La huida de venezolanos hacia medio mundo es la contingencia de una crisis económica y política que no cesa, mientras su contexto es cada día una herida que no termina de cicatrizar.
No ha acontecido aún que el país caribeño tengan que hacer lo mismo que los emigrantes llegados de los países africanos, del conflicto de Oriente Medio o unos años atrás de Cuba: subir a enclenques chalupas, pateras, lanchas neumáticas, con el ardiente deseo de pisar tierras de Europa o Estados Unidos para poder salir de la sórdida existencia en la que han vivido hasta entonces.
Macilentos, exhaustos, rotos, los expatriados, cuando consiguen burlar los controles de la policía, saben que empieza un nuevo calvario: huir, esconderse, ser explotados una vez consigue pisar una un litoral o cruzar fronteras y en el camino encontrar a malévolos individuos que les pagan por doce o catorce horas de trabajo una miseria, mientras los amedrentan con entregarlos a las autoridades si no aceptan ese sometimiento.
La andanza de todo emigrante en la Venezuela de hoy o en cualquier parte del planeta en el que los seres humanos son espurios, viene creciendo en oleadas.
Cada partida crea una ruptura penetrante difícil de explicar, es un ahogo que los años no ayudan a amainar, y va alejando esas emociones indescriptibles que hablan de países repletos de leche, miel y son igual a un mascarón de proa preparándonos a surcar el piélago de la esperanza.
De la emigración se ha escritor infinidad de párrafos con largos borrones extenuados.
Hace 5 años el escribidor abandonó Caracas tras 38 años en el país, y piensa en los criollos que en esta última década se han ido a otras naciones empujados por atormentas circunstancias y que en ningún instante han creído que la marcha sea para siempre.
La nación bolivariana idolatrada va con ellos y son renuentes al completo olvido. Idealizan en sus querencias que siempre habrá una vela encendida recordándoles volver. Y eso harán en el momento en que Venezuela amainen las aguas turbulentas actuales.
Los ruiseñores mueren a despecho de que cantan.
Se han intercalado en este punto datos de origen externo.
(* ===== verification/LegacyDec.v ===== *)
(** The decimal type [cosmossdk.io/math.LegacyDec], which the fee market computes
    with.

    The library is not part of the repository: its operations are the methods
    of [DecLib], [None] being their panics, and its documented behaviour (18
    decimal places, rounding products to the nearest decimal, truncating
    quotients) is stated in [DecLaws] about the value [raw] of a decimal in
    units of 10^-18. *)
From S2P Require Import Prelude.

Class DecLib (D : Type) := {
  NewDecFromInt : Z → D;
  dec_Add : D → D → option D;
  dec_Sub : D → D → option D;
  dec_Mul : D → D → option D;
  dec_MulInt : D → Z → option D;
  dec_QuoInt : D → Z → option D;
  dec_TruncateInt : D → Z;
  dec_LT : D → D → bool;
  dec_IsNegative : D → bool;
}.

Definition Precision : Z := 10 ^ 18.

Class DecLaws (D : Type) `{DecLib D} := {
  raw : D → Z;
  raw_inj d e : raw d = raw e → d = e;
  raw_NewDecFromInt n : raw (NewDecFromInt n) = n * Precision;
  raw_Add d e f : dec_Add d e = Some f → raw f = raw d + raw e;
  raw_Sub d e f : dec_Sub d e = Some f → raw f = raw d - raw e;
  (** The exact product is rounded to a nearest decimal. *)
  raw_Mul d e f : dec_Mul d e = Some f → 2 * Z.abs (raw f * Precision - raw d * raw e) ≤ Precision;
  raw_MulInt d n f : dec_MulInt d n = Some f → raw f = raw d * n;
  raw_QuoInt d n f : dec_QuoInt d n = Some f → raw f = Z.quot (raw d) n;
  raw_TruncateInt d : dec_TruncateInt d = Z.quot (raw d) Precision;
  raw_LT d e : dec_LT d e = (raw d <? raw e);
  raw_IsNegative d : dec_IsNegative d = (raw d <? 0);
  (** No panic as long as the result fits 256 bits. *)
  Add_total d e : Z.abs (raw d + raw e) < 2 ^ 256 → is_Some (dec_Add d e);
  Sub_total d e : Z.abs (raw d - raw e) < 2 ^ 256 → is_Some (dec_Sub d e);
  Mul_total d e : Z.abs (raw d * raw e) < 2 ^ 256 * Precision → is_Some (dec_Mul d e);
  MulInt_total d n : Z.abs (raw d * n) < 2 ^ 256 → is_Some (dec_MulInt d n);
  QuoInt_total d n : n ≠ 0 → is_Some (dec_QuoInt d n);
}.

Section Ops.
Context {D S E : Type} `{HD : DecLib D}.

(** A call that panics when the library does. *)
Definition dec_op {A} (r : option A) : M S E A :=
  match r with Some a => mret a | None => panic "LegacyDec" end.
(** A decimal whose [big.Int] may be nil. *)
Definition non_nil {A} (d : option A) : M S E A :=
  match d with Some d => mret d | None => panic "nil pointer dereference" end.

(** [LegacyMaxDec], [LegacyOneDec], [LegacyZeroDec]. *)
Definition MaxDec (d e : D) : D := if dec_LT d e then e else d.
Definition OneDec : D := NewDecFromInt 1.
Definition ZeroDec : D := NewDecFromInt 0.
End Ops.

Section Lemmas.
Context {D : Type} `{HD : DecLib D, HL : !DecLaws D}.

Lemma Precision_pos : 0 < Precision.
Proof. done. Qed.

Lemma raw_MaxDec d e : raw (MaxDec d e) = Z.max (raw d) (raw e).
Proof. unfold MaxDec. rewrite raw_LT. destruct (Z.ltb_spec (raw d) (raw e)); lia. Qed.

(** A whole number times a decimal is exact. *)
Lemma raw_Mul_whole n d f : dec_Mul (NewDecFromInt n) d = Some f → raw f = n * raw d.
Proof.
  intros Hm%raw_Mul. rewrite raw_NewDecFromInt in Hm. pose proof Precision_pos.
  assert (Hz : raw f * Precision - n * Precision * raw d = (raw f - n * raw d) * Precision) by ring.
  rewrite Hz, Z.abs_mul, (Z.abs_eq Precision) in Hm by lia.
  assert (Z.abs (raw f - n * raw d) < 1); [|lia]. nia.
Qed.

Lemma raw_QuoInt_pos d n f : 0 ≤ raw d → 0 < n → dec_QuoInt d n = Some f → raw f = raw d / n.
Proof. intros Hd Hn Hq%raw_QuoInt. by rewrite Hq, Z.quot_div_nonneg. Qed.
End Lemmas.
(* ===== verification/FeeMarket.v ===== *)
(** The fee market ([x/feemarket]): the EIP-1559 base fee computed at the
    beginning of every block from the gas wanted recorded at the end of the
    previous one, its parameters, genesis and queries, and the wrapper through
    which the EVM sees it ([x/vm/wrappers/feemarket.go]). *)
From S2P Require Import Prelude GoStd Sdk EvmCoin LegacyDec.

(** ** Parameters *)

(** [None] is a nil decimal. *)
Record Params (D : Type) := mkParams {
  p_NoBaseFee : bool;
  p_BaseFeeChangeDenominator : Z;
  p_ElasticityMultiplier : Z;
  p_BaseFee : option D;
  p_EnableHeight : Z;
  p_MinGasPrice : option D;
  p_MinGasMultiplier : option D;
}.
Arguments mkParams {D}.
Arguments p_NoBaseFee {D}.
Arguments p_BaseFeeChangeDenominator {D}.
Arguments p_ElasticityMultiplier {D}.
Arguments p_BaseFee {D}.
Arguments p_EnableHeight {D}.
Arguments p_MinGasPrice {D}.
Arguments p_MinGasMultiplier {D}.

(** The codec of the generated protobuf code: what is read back after
    marshalling; [None] is a marshalling error. *)
Class ParamsCodec (D : Type) := { codec_store : Params D → option (Params D) }.

(** The module's store; absent entries are [None]. *)
Record fmStore (D : Type) := mkFm {
  fm_params : option (Params D);
  fm_blockGasWanted : option Z;
}.
Arguments mkFm {D}.
Arguments fm_params {D}.
Arguments fm_blockGasWanted {D}.

Inductive fmEvent (D : Type) :=
| EventFeeMarket (baseFee : D)
| EventBlockGas (height amount : Z).
Arguments EventFeeMarket {D}.
Arguments EventBlockGas {D}.

(** What the module reads of the block's context: its height, the consensus
    parameter [MaxGas] ([None] when there are no block parameters), whether there
    is a block gas meter, and the gas wanted and used by the block. *)
Record blockCtx := mkBlock {
  bc_height : Z;
  bc_maxGas : option Z;
  bc_hasGasMeter : bool;
  bc_gasWanted : Z;
  bc_gasUsed : Z;
}.

Definition MaxInt64 : Z := 2 ^ 63 - 1.
Definition MaxUint64 : Z := 2 ^ 64 - 1.

Section FeeMarket.
Context {D : Type} `{HD : DecLib D, HC : !ParamsCodec D}.

(** The store and the events of the block. *)
Record fmState := mkFmState { fs_store : fmStore D; fs_events : list (fmEvent D) }.
Abbreviation FM := (M fmState SdkError).
Implicit Types p : Params D.

(** [NewDecWithPrec(50, 2)] is a decimal that denotes one half. *)
Context (half : D).

Definition DefaultBaseFee : D := NewDecFromInt 1000000000.
Definition DefaultParams : Params D :=
  mkParams false 8 2 (Some DefaultBaseFee) 0 (Some ZeroDec) (Some half).

Definition validateMinGasPrice (gasPrice : option D) : option string :=
  match gasPrice with
  | None => Some "invalid parameter: nil"
  | Some d => if dec_IsNegative d then Some "value cannot be negative" else None
  end.
Definition validateMinGasMultiplier (multiplier : option D) : option string :=
  match multiplier with
  | None => Some "invalid parameter: nil"
  | Some d =>
      if dec_IsNegative d then Some "value cannot be negative"
      else if dec_LT OneDec d then Some "value cannot be greater than 1" else None
  end.
Definition check {S} (err : option string) : M S SdkError unit :=
  match err with Some msg => throw (ErrPlain msg) | None => mret tt end.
Entre el ave y el inmigrante hay un arroyo de silencios, palabras heridas, arrebatos y amapolas mustias.
Es el tintineo del alma cuando unos ojos cubiertos de vaho escudriñan el horizonte buscando en lontananza los sueños deseados, y solamente siguen hallando mares belicosos o senderos interminables.
Los desplazados saben que un tramo de tierra no es igual a otro; cada lugar posee sus innatas características; no sólo a recuento que una llanura, poblado, río o un acantilado nos recuerden lo nuestro, sino por seguir ansiado el terruño que forma la heredad deseada.
Y así, sobre la malaventura de la diáspora venezolana vivenciamos el deseo de repartir en ella alientos y canturreos consoladores.